- Directed by: Patrice Chéreau
- Written by: James Hadley Chase (novel) Jean-Claude Carrière Patrice Chéreau
- Produced by: Vincent Malle
- Starring: Charlotte Rampling Bruno Cremer Edwige Feuillère Simone Signoret Alida Valli Hans Christian Blech
- Cinematography: Pierre Lhomme
- Edited by: Pierre Gillette
- Music by: Fiorenzo Carpi
- Distributed by: Fox-Lira
- Release date: 29 January 1975;
- Running time: 110 minutes
- Countries: France Italy West Germany
- Language: French

= La Chair de l'orchidée =

1975 film

La Chair de l'orchidée (The Flesh of the Orchid) is a 1975 film by Patrice Chéreau as his directorial debut, adapted by him and by Jean-Claude Carrière from the 1948 book The Flesh of the Orchid by British writer James Hadley Chase, "a pulp-novel sequel to No Orchids for Miss Blandish" (1939). The film stars Charlotte Rampling, Simone Signoret, Bruno Cremer, Edwige Feuillère and, in a cameo, Alida Valli.

==Plot==
Claire is locked up in an isolated building in the grounds of a psychiatric hospital, where the gardener comes in regularly to rape her. Obtaining a knife, she stabs his eyes out and flees. Getting a lift in a lorry, it crashes when the driver has his eyes stabbed out; Emerging from the wreckage, she is rescued by Louis who, with an unstable colleague Marcucci, is on his way to a business meeting in a hotel. While Louis is in the meeting, Marcucci tries to rape Claire and gets his eyes stabbed out. Claire flees and Marcucci, unable to defend himself, is then knifed to death by contract killers, the Berekian brothers.

Louis rescues Claire and takes her back to his isolated house, where they spend the night making love. However the Berekians are waiting outside and, when the couple emerge, get a knife into Louis. Claire rescues him, leaving him in a safe place while she goes in search of a doctor. She is recognised by a nurse from the psychiatric hospital, who alerts her aunt who placed her there. In fact she is the heiress to a business empire, which her aunt controls so long as Claire is mentally unfit. Locked up by the nurse, Claire is found by the Berekians, who abduct her as a bargaining counter. The aunt finds the wounded Louis, who she locks up as a bargaining counter.

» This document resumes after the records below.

(* ===== verification/MigrationSourceThms.v ===== *)
(** * Theorems about the Redis source of a migration

    Keys of the projection store are recognised for their tenant only; the discovered
    keys do not depend on the order of the scan; the binary search of a cursor is its
    position, so the pages enumerate the discovered resources once; reading with and without a pipeline
    agrees; and a canonical session is well-formed. *)

From stdpp Require Import sorting.
From S2P Require Import Prelude Datetime PyText Base64 JsonText Projection ProjectionThms MigrationGuard Migration MigrationThms MigrationSource.
From Stdlib Require Import Ascii.
#[local] Open Scope Z_scope.

(** ** Keys of the projection store *)

Lemma strip_prefix_app p s : strip_prefix p (p +:+ s) = Some s.
Proof. induction p as [|c p IH]; [done|]. rewrite append_cons. simpl. by rewrite Ascii.eqb_refl. Qed.

Lemma partition_dot_app a b :
  string_all (fun c => negb (Ascii.eqb c ".")) a = true -> partition_dot (a +:+ "." +:+ b) = (a, "."%string, b).
Proof.
  induction a as [|c a IH]; [done|]. rewrite append_cons. simpl. intros [Hc Ha]%andb_true_iff.
  apply negb_true_iff in Hc. by rewrite Hc, IH.
Qed.

Lemma b64_str_nonempty s : s <> EmptyString -> str_empty (b64 (str_bytes s)) = false.
Proof. intros Hs. apply bool_decide_eq_false. by destruct s as [|? [|? [|? ?]]]. Qed.

Lemma b64_str_decode s : urlsafe_b64decode (b64_pad (b64 (str_bytes s))) = Some (str_bytes s).
Proof. apply b64decode_b64, str_bytes_byte. Qed.

(** a key of the projection store is decoded back to its session for the tenant that
    wrote it, and to nothing for any other tenant: a migration never reads a session of
    another tenant, whatever characters the identifiers hold. *)
Theorem projection_key_decoded (tenant session tenant' : string) :
  tenant <> EmptyString -> session <> EmptyString -> utf8_valid tenant = true -> utf8_valid session = true ->
  _decode_projection_v2_key (projection_key tenant session) tenant' =
  if decide (tenant = tenant') then Some session else None.
Proof.
  intros Ht Hs Hut Hus. unfold _decode_projection_v2_key, projection_key, projection_prefix.
  rewrite strip_prefix_app, partition_dot_app by apply b64_no_dot.
  rewrite !b64_str_nonempty, !b64_str_decode, !bytes_str_bytes, Hut, Hus by done.
  cbn. by repeat case_decide; repeat case_bool_decide.
Qed.

Lemma projection_key_decoded_witness :
  _decode_projection_v2_key (projection_key "acme" "s:1.2") "acme:s" = None.
Proof. exact (projection_key_decoded "acme" "s:1.2" "acme:s" ltac:(done) ltac:(done) eq_refl eq_refl). Defined.

(** ** Cursors *)

Lemma utf8_ascii_app a s : is_ascii a = true -> utf8_valid (a +:+ s) = utf8_valid s.
Proof.
  induction a as [|c a IH]; [done|]. rewrite append_cons. unfold is_ascii. cbn [string_all]. intros [Hc Ha]%andb_true_iff.
  cbn [utf8_valid]. rewrite Hc. by apply IH.
Qed.

Lemma json_char_ascii c : byte_in 0 127 c = true -> is_ascii (json_char c) = true.
Proof. destruct c as [[] [] [] [] [] [] [] []]; vm_compute; congruence. Qed.

Lemma json_char_high c : byte_in 0 127 c = false -> json_char c = String c EmptyString.
Proof. destruct c as [[] [] [] [] [] [] [] []]; vm_compute; congruence. Qed.

Lemma cont_high c : cont c = true -> byte_in 0 127 c = false.
Proof. destruct c as [[] [] [] [] [] [] [] []]; vm_compute; congruence. Qed.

The Berekians lock Claire up in the care of Lady, a colleague from the days when all three were circus performers. Feeling sorry for the girl, Lady tells her that she is the result of her dead mother's affair with a circus artiste and lets her escape; As she waits for a train, she is told by an older woman that she is recognisably insane. She goes to her aunt's house, where Louis is a prisoner, and reunites with him. The accountant of the family firm tells her it is going downhill through the aunt's mismanagement and that, as the rightful owner, she should take charge.

The Berekians sneak in and manage to murder Louis, but Claire stabs out the eyes of one of them. The police arrive and, wounded in her struggle, Claire is taken to a hospital. Lady sneaks in to her with a bunch of flowers, but the two are found by the surviving Berekian. He kills Lady and, after a flashback to a moment of horror when he accidentally killed the woman he loved, commits suicide. With the two bodies on either side of her hospital bed, Claire gets on the phone to the accountant to start running her business.